**Task goal:** Transcribe the following entries word for word. End with the line where "Definition charSextet (c" appears.
------ Record excerpts
(* ===== verification/PairProtocol.v ===== *)
(** * The wire formats of the private identity (packages/shared: pair-protocol.ts,
    anon-seed-crypto.ts, anon-seed-codec.ts)

    Base64url, the QR text of device pairing, the relay body, the strings that bind sealed and
    wrapped roots to their context, and the key derivations. Bytes are integers below 256.
    SHA-256, HKDF, AES-GCM, HPKE and base58check are parameters, and so are the draws of the
    platform's generator. [None] is a throw. *)

From S2P Require Import Prelude RateLimit SignInOtp.

Open Scope Z_scope.

Abbreviation Bytes := (list Z).
Definition is_byte (b : Z) : Prop := 0 <= b < 256.

(** ** Base64url, without padding *)

(** The sextets of bytes: three bytes give four, a rest of one or two gives two or three. *)
Fixpoint sextets (l : Bytes) : list Z :=
  match l with
  | a :: b :: c :: l' => a / 4 :: (a mod 4) * 16 + b / 16 :: (b mod 16) * 4 + c / 64 :: c mod 64 :: sextets l'
  | [a; b] => [a / 4; (a mod 4) * 16 + b / 16; (b mod 16) * 4]
  | [a] => [a / 4; (a mod 4) * 16]
  | [] => []
  end.

(** The bytes of sextets; a rest of one is refused, the low bits of a rest are dropped. *)
Fixpoint unsextets (l : list Z) : option Bytes :=
  match l with
  | a :: b :: c :: d :: l' =>
      rest ← unsextets l'; Some (a * 4 + b / 16 :: (b mod 16) * 16 + c / 4 :: (c mod 4) * 64 + d :: rest)
  | [a; b; c] => Some [a * 4 + b / 16; (b mod 16) * 16 + c / 4]
  | [a; b] => Some [a * 4 + b / 16]
  | [_] => None
  | [] => Some []
  end.

Definition BASE64URL_ALPHABET : list Ascii.ascii :=
  String.list_ascii_of_string "ABCDEFGHIJKLMNOPQRSTUVWXYZabcdefghijklmnopqrstuvwxyz0123456789-_".

Definition sextetChar (x : Z) : Ascii.ascii := default "A"%char (BASE64URL_ALPHABET !! Z.to_nat x).
Definition charSextet (c : Ascii.ascii) : option Z := (fun p => Z.of_nat p.1) <$> list_find (fun d => d = c) BASE64URL_ALPHABET.

Definition toBase64Url (bytes : Bytes) : string := String.string_of_list_ascii (map sextetChar (sextets bytes)).

Definition fromBase64Url (value : string) : option Bytes :=
  l ← mapM charSextet (String.list_ascii_of_string value); unsextets l.
(* ===== verification/OidcFlow.v ===== *)
(** * Consent, token exchange and userinfo (server/oidc-actions.ts,
    server/oidc-consent-minimize.ts, server/wizard-helpers.ts, server/profile-validation.ts,
    lib/oidc-grants.ts, lib/oidc-claims.ts, lib/oidc-tokens.ts, lib/oidc-subject.ts,
    app/oidc/token/route.ts, app/oidc/userinfo/route.ts)

    The user approves a validated request and the server stores a single-use code with the
    snapshot of what was approved; the relying party exchanges the code for tokens; userinfo
    returns the same claims for the access token. The handlers interleave at every database
    operation; each reads the clock once, and the badges of a disclosure, which the code
    re-mints concurrently, are taken in order, with a status-list allocation as one step (its
    own interleavings are those of StatusList.v). Cryptography, the credential re-mint, the pairwise derivation and the
    nullifier service are functions of the [World]; signed tokens are their payloads. *)

From S2P Require Import Prelude Threads Matching Policy Selection RateLimit Registry SybilScore.
From S2P Require Import Session SybilConfig OidcAuthorize Bitstring Interleave StatusList.

Open Scope Z_scope.

(** ** Data *)

(** Rows hold the columns the handlers read or write. A value of a badge's attribute JSON;
    numbers are integers. *)
Inductive RowAttr := RString (s : string) | RNumber (z : Z) | RBoolean (b : bool) | ROther.

Record BadgeRow := {
  br_id : string;
  br_userId : string;
  br_type : string;
  br_attributes : option (gmap string RowAttr);
  br_issuedAt : Z;
  br_expiresAt : option Z;
  br_issuer : string;
  br_vcJwt : string;
  br_nullifierRef : option string;
  br_statusAnchor : option string;
}.

Record AuthCode := {
  ac_clientId : string;
  ac_userId : string;
  ac_redirectUri : string;
  ac_scopes : list string;
  ac_approvedBadgeIds : list string;
  ac_profileName : bool;
  ac_profileAvatar : bool;
  ac_sybilScore : bool;
  ac_sybilBucket : option Z;
  ac_anonEpoch : option Z;
  ac_nonce : string;
  ac_codeChallenge : string;
  ac_codeChallengeMethod : string;
  ac_expiresAt : Z;
}.

Record AccessToken := {
  at_userId : string;
  at_clientId : string;
  at_scopes : list string;
  at_approvedBadgeIds : list string;
  at_profileName : bool;
  at_profileAvatar : bool;
  at_sybilScore : bool;
  at_sybilBucket : option Z;
  at_anonEpoch : option Z;
  at_expiresAt : Z;
  at_revokedAt : option Z;
}.

Record OidcUser := {
  ou_displayName : option string;
  ou_avatarUrl : option string;
  ou_mergedIntoUserId : option string;
  ou_dedupHandle : option string;
}.

Record GrantState := {
  gs_badgeTypes : list string;
  gs_badgeIds : list string;
  gs_profileName : bool;
  gs_profileAvatar : bool;
  gs_sybilScore : bool;
}.

Record ProfileOverride := { po_displayName : option string; po_avatarUrl : option string }.

(** The tables. A code row carries its data and [consumedAt]; grants, persona overrides and
    subject overrides are keyed by (userId, clientId), memberships by (groupId, userId). *)
Record OidcDB := {
  od_clients : gmap string OidcClient;
  od_users : gmap string OidcUser;
  od_badges : list BadgeRow;
  od_codes : gmap string (AuthCode * option Z);
  od_tokens : gmap string AccessToken;
  od_grants : gmap (string * string) GrantState;
  od_overrides : gmap (string * string) ProfileOverride;
  od_subjects : gmap (string * string) string;
  od_memberships : gmap (string * string) string;
  od_epochs : gmap string Z;
  od_status : DB;
  od_audit : list (option string * string);
}.

Definition set_codes (m : gmap string (AuthCode * option Z)) (db : OidcDB) : OidcDB :=
  {| od_clients := od_clients db; od_users := od_users db; od_badges := od_badges db; od_codes := m;
     od_tokens := od_tokens db; od_grants := od_grants db; od_overrides := od_overrides db;
     od_subjects := od_subjects db; od_memberships := od_memberships db; od_epochs := od_epochs db;
     od_status := od_status db; od_audit := od_audit db |}.
Definition set_tokens (m : gmap string AccessToken) (db : OidcDB) : OidcDB :=
  {| od_clients := od_clients db; od_users := od_users db; od_badges := od_badges db; od_codes := od_codes db;
     od_tokens := m; od_grants := od_grants db; od_overrides := od_overrides db;
     od_subjects := od_subjects db; od_memberships := od_memberships db; od_epochs := od_epochs db;
     od_status := od_status db; od_audit := od_audit db |}.
Definition set_grants (m : gmap (string * string) GrantState) (db : OidcDB) : OidcDB :=
  {| od_clients := od_clients db; od_users := od_users db; od_badges := od_badges db; od_codes := od_codes db;
     od_tokens := od_tokens db; od_grants := m; od_overrides := od_overrides db;
     od_subjects := od_subjects db; od_memberships := od_memberships db; od_epochs := od_epochs db;
     od_status := od_status db; od_audit := od_audit db |}.
Definition set_overrides (m : gmap (string * string) ProfileOverride) (db : OidcDB) : OidcDB :=
  {| od_clients := od_clients db; od_users := od_users db; od_badges := od_badges db; od_codes := od_codes db;
     od_tokens := od_tokens db; od_grants := od_grants db; od_overrides := m;
     od_subjects := od_subjects db; od_memberships := od_memberships db; od_epochs := od_epochs db;
     od_status := od_status db; od_audit := od_audit db |}.
Definition set_status_lists (s : DB) (db : OidcDB) : OidcDB :=
  {| od_clients := od_clients db; od_users := od_users db; od_badges := od_badges db; od_codes := od_codes db;
     od_tokens := od_tokens db; od_grants := od_grants db; od_overrides := od_overrides db;
     od_subjects := od_subjects db; od_memberships := od_memberships db; od_epochs := od_epochs db;
     od_status := s; od_audit := od_audit db |}.
Definition auditRow (userId : option string) (action : string) (db : OidcDB) : OidcDB :=
  {| od_clients := od_clients db; od_users := od_users db; od_badges := od_badges db; od_codes := od_codes db;
     od_tokens := od_tokens db; od_grants := od_grants db; od_overrides := od_overrides db;
     od_subjects := od_subjects db; od_memberships := od_memberships db; od_epochs := od_epochs db;
     od_status := od_status db; od_audit := od_audit db ++ [(userId, action)] |}.

(** What the re-mint of a stored credential is asked for. *)
Record ReMintOptions := {
  rm_subject : string;
  rm_jti : string;
  rm_maxExpiresAt : option Z;
  rm_ttlSeconds : Z;
  rm_role : option string;
  rm_nullifier : option string;
  rm_status : option AllocatedStatus;
}.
------------
**Completed exercise:**
(* ===== verification/PairProtocol.v ===== *)
(** * The wire formats of the private identity (packages/shared: pair-protocol.ts,
    anon-seed-crypto.ts, anon-seed-codec.ts)

    Base64url, the QR text of device pairing, the relay body, the strings that bind sealed and
    wrapped roots to their context, and the key derivations. Bytes are integers below 256.
    SHA-256, HKDF, AES-GCM, HPKE and base58check are parameters, and so are the draws of the
    platform's generator. [None] is a throw. *)

From S2P Require Import Prelude RateLimit SignInOtp.

Open Scope Z_scope.

Abbreviation Bytes := (list Z).
Definition is_byte (b : Z) : Prop := 0 <= b < 256.

(** ** Base64url, without padding *)

(** The sextets of bytes: three bytes give four, a rest of one or two gives two or three. *)
Fixpoint sextets (l : Bytes) : list Z :=
  match l with
  | a :: b :: c :: l' => a / 4 :: (a mod 4) * 16 + b / 16 :: (b mod 16) * 4 + c / 64 :: c mod 64 :: sextets l'
  | [a; b] => [a / 4; (a mod 4) * 16 + b / 16; (b mod 16) * 4]
  | [a] => [a / 4; (a mod 4) * 16]
  | [] => []
  end.

(** The bytes of sextets; a rest of one is refused, the low bits of a rest are dropped. *)
Fixpoint unsextets (l : list Z) : option Bytes :=
  match l with
  | a :: b :: c :: d :: l' =>
      rest ← unsextets l'; Some (a * 4 + b / 16 :: (b mod 16) * 16 + c / 4 :: (c mod 4) * 64 + d :: rest)
  | [a; b; c] => Some [a * 4 + b / 16; (b mod 16) * 16 + c / 4]
  | [a; b] => Some [a * 4 + b / 16]
  | [_] => None
  | [] => Some []
  end.

Definition BASE64URL_ALPHABET : list Ascii.ascii :=
  String.list_ascii_of_string "ABCDEFGHIJKLMNOPQRSTUVWXYZabcdefghijklmnopqrstuvwxyz0123456789-_".

Definition sextetChar (x : Z) : Ascii.ascii := default "A"%char (BASE64URL_ALPHABET !! Z.to_nat x).
Definition charSextet (c : Ascii.ascii) : option Z := (fun p => Z.of_nat p.1) <$> list_find (fun d => d = c) BASE64URL_ALPHABET.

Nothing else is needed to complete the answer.